Per chi non è addentro alla materia è, prima di ogni altra cosa, importante sapere che più o meno fino alla fine degli anni 70 il Barolo classico si era fatto conoscere nel mondo come un vino prodotto dal melange di uve nebbiolo provenienti da vigneti vicini ma diversi come posizione, microclima e a volte natura del suolo. In pratica il barolista della tradizione, oltre ad essere un grande viticultore, ha un’enorme capacità di sfruttare le differenti caratteristiche dei vari cru assemblandole alla perfezione per ottenere un Barolo di personalità. La nouvelle vague che emerse negli anni ’80 affermava il concetto contrario del produrre vini da uve provenienti da un solo cru e per giunta fatte maturare in quegli strumenti che per Bartolo rappresentavano la morte del vino: le odiate barriques, botticelle di rovere nuovo da 225 litri che avrebbero la funzione di arrotondare il vino, conferendo profumi eleganti di vaniglia e maggiore conservabilità. Il nostro eroe aveva combattuto nelle montagne langarole tra le fila della resistenza antifascista e per lui battersi a viso aperto per le proprie convinzioni era una ragione di vita. Qualcosa che poteva aiutare a meglio cogliere la personalità di questo vignaiolo era la libreria del salone di casa dove ti riceveva per una chiacchierata e per un’eventuale acquisto delle sue bottiglie: allineate in perfetto ordine tutte le raccolte dei Quaderni Piacentini, Marx, Togliatti, Marcuse .  Anche negli ultimi anni, costretto da una malattia bastarda a stare in sedia a rotelle, non rinunciò a qualcuna delle sue monellerie e fece parlare di se in tutto il mondo per una denuncia per turbativa di campagna elettorale. Correva l’anno 2001 e Berlusconi e Rutelli correvano con i loro schieramenti alla carica di premier. Due solerti militanti di Forza Italia, durante una passeggiata nella via principale di Alba, vengono colpiti da una bottiglia del famoso Barolo Mascarello del 95 esposta nella vetrina di una gioielleria.

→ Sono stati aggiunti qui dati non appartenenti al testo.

Definition alloc (o : NodesObj) : M ref :=
  fun w => (Return (next_ref w),
            {| engines := engines w;
               nodes_store := fun r' => if Nat.eqb r' (next_ref w) then o
                                        else nodes_store w r';
               next_ref := S (next_ref w); Opening_newid := Opening_newid w;
               warnings := warnings w; calls := calls w |}).

(** Python's [x in l] on a list of strings. *)
Definition py_in (x : string) (l : list string) : bool :=
  existsb (String.eqb x) l.

Module Engine.

(** Modelled from the spec: [is_model_loaded() -> bool], read by the facade
    as the attribute [fileLoaded] of the engine object. *)
Definition fileLoaded (h : handle) : M bool :=
  _ <- log (Call_fileLoaded h) ;;
  e <- engine h ;;
  ret (loaded e).

(** Modelled from the spec: [object_count(object_type) -> int], the number
    of entities of that type currently defined in the engine. *)
Definition getProjectSize (h : handle) (t : ObjectType.t) : M nat :=
  _ <- log (Call_getProjectSize h t) ;;
  e <- engine h ;;
  ret (length (identifiers e t)).

(** Modelled from the spec: [identifier_at(object_type, index) -> string].
    The interface does not say what happens at an index outside
    [0..count-1]; there the engine does what its state says in [beyond]:
    it raises, or it returns a string and signals a warning. *)
Definition getObjectId (h : handle) (t : ObjectType.t) (i : nat) : M string :=
  _ <- log (Call_getObjectId h t i) ;;
  e <- engine h ;;
  match nth_error (identifiers e t) i with
  | Some id => ret id
  | None =>
      match beyond e t i with
      | Some s => _ <- warn (IndexWarning h t i) ;; ret s
      | None => raise (PYSWMMException "Object index out of range")
      end
  end.

(** What the existence query of an engine finds: every identifier of the
    table, and the other spellings its state says it finds. *)
Definition finds (e : EngineState) (t : ObjectType.t) (id : string) : bool :=
  py_in id (identifiers e t) || found_also e t id.

(** Modelled from the spec: [identifier_exists(object_type, id) -> bool],
    a look-up in the engine's identifier table, without side effects.  It
    is a query of its own: the facade does not compute it from
    [getObjectIDList]. *)
Definition ObjectIDexist (h : handle) (t : ObjectType.t) (id : string)
  : M bool :=
  _ <- log (Call_ObjectIDexist h t id) ;;
  e <- engine h ;;
  ret (finds e t id).

(** Modelled from the spec: [identifier_list(object_type) -> sequence of
    string], the identifier table in index order. *)
Definition getObjectIDList (h : handle) (t : ObjectType.t)
  : M (list string) :=
  _ <- log (Call_getObjectIDList h t) ;;
  e <- engine h ;;
  ret (identifiers e t).

(** Modelled from the spec: [entity_kind(id) -> enumerated kind]. *)
Definition getNodeType (h : handle) (id : string) : M NodeType.t :=
  _ <- log (Call_getNodeType h id) ;;
  e <- engine h ;;
  ret (kind e id).

(** Modelled from the spec: [get_parameter(id, param_code) -> float], the
    current value of the attribute, read live from engine state. *)
Definition getNodeParam (h : handle) (id : string) (c : NodeParams.t)
  : M float :=
  _ <- log (Call_getNodeParam h id c) ;;
  e <- engine h ;;
  ret (params e id c).

(** Modelled from the spec: [set_parameter(id, param_code, value)], which
    writes the value into engine state. *)
Definition setNodeParam (h : handle) (id : string) (c : NodeParams.t)
    (v : float) : M unit :=
  _ <- log (Call_setNodeParam h id c v) ;;
  e <- engine h ;;
  set_engine h
    {| loaded := loaded e; identifiers := identifiers e;
       found_also := found_also e; beyond := beyond e; kind := kind e;
       params := fun id' c' =>
                   if String.eqb id' id && NodeParams.eqb c' c then v
                   else params e id' c';
       results := results e; running := running e;
       registered := registered e |}.

(** Modelled from the spec: [get_result(id, result_code) -> float], which
    returns 0 and a warning if no run is active. *)
Definition getNodeResult (h : handle) (id : string) (c : NodeResults.t)
  : M float :=
  _ <- log (Call_getNodeResult h id c) ;;
  e <- engine h ;;
  if running e then ret (results e id c)
  else _ <- warn (PYSWMMWarning h id c) ;; ret 0%float.

(** Modelled from the spec: [create_sub_resource(id, seq, type, area,
    length, c1, c2, c3)], which registers the sub-resource inside the
    engine under the key [(id, seq)]. *)
Definition setNodeOpening (h : handle) (id : string) (seq : nat)
    (opening_type : nat) (opening_area opening_length
     coeff_orifice coeff_freeweir coeff_subweir : float) : M unit :=
  _ <- log (Call_setNodeOpening h id seq) ;;
  e <- engine h ;;
  set_engine h
    {| loaded := loaded e; identifiers := identifiers e;
       found_also := found_also e; beyond := beyond e; kind := kind e;
       params := params e; results := results e; running := running e;
       registered :=
         {| op_node := id; op_seq := seq; op_type := opening_type;
            op_area := opening_area; op_length := opening_length;
            op_coeff_orifice := coeff_orifice;
            op_coeff_freeweir := coeff_freeweir;
            op_coeff_subweir := coeff_subweir |} :: registered e |}.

Apriti cielo: l’etichetta, oltre ai canonici riferimenti di legge, porta disegnato un muro di mattoni arancioni con la scritta NO BARRIQUE NO BERLUSCONI! I due non hanno niente di meglio da fare che chiamare i carabinieri i quali, non avendo a loro volta niente di meglio da fare, “arrestano” la bottiglia e denunciano Bartolo il quale, afflitto da ben altri problemi legati alla salute, se la ride della nuova birichinata che finisce in poche ore su tutti i quotidiani. Importante sottolineare che Mascarello vendeva tutta la produzione prima ancora di imbottigliare e per questo non aveva affatto bisogno di trovate pubblicitarie gratuite. Le alzate di testa di questo vecchio contadino, fiero rappresentante di una cultura piemontese intrisa di valori in semiestinzione, hanno spesso rischiato di mettere in secondo piano la incommensurabile grandezza dei suoi vini. Baroli legati alla terra e al sudore. Vini da sognare e per sognare, dall’impianto gotico e fiabesco. Aiutati nel racconto dalla tenerezza delle etichette dipinte a mano da Bartolo.
Tutto si può racchiudere in una citazione del suo amico Giorgio Bocca: “Cos’ hanno di speciale i vini di Bartolo Mascarello? Niente. Sono solo perfetti”.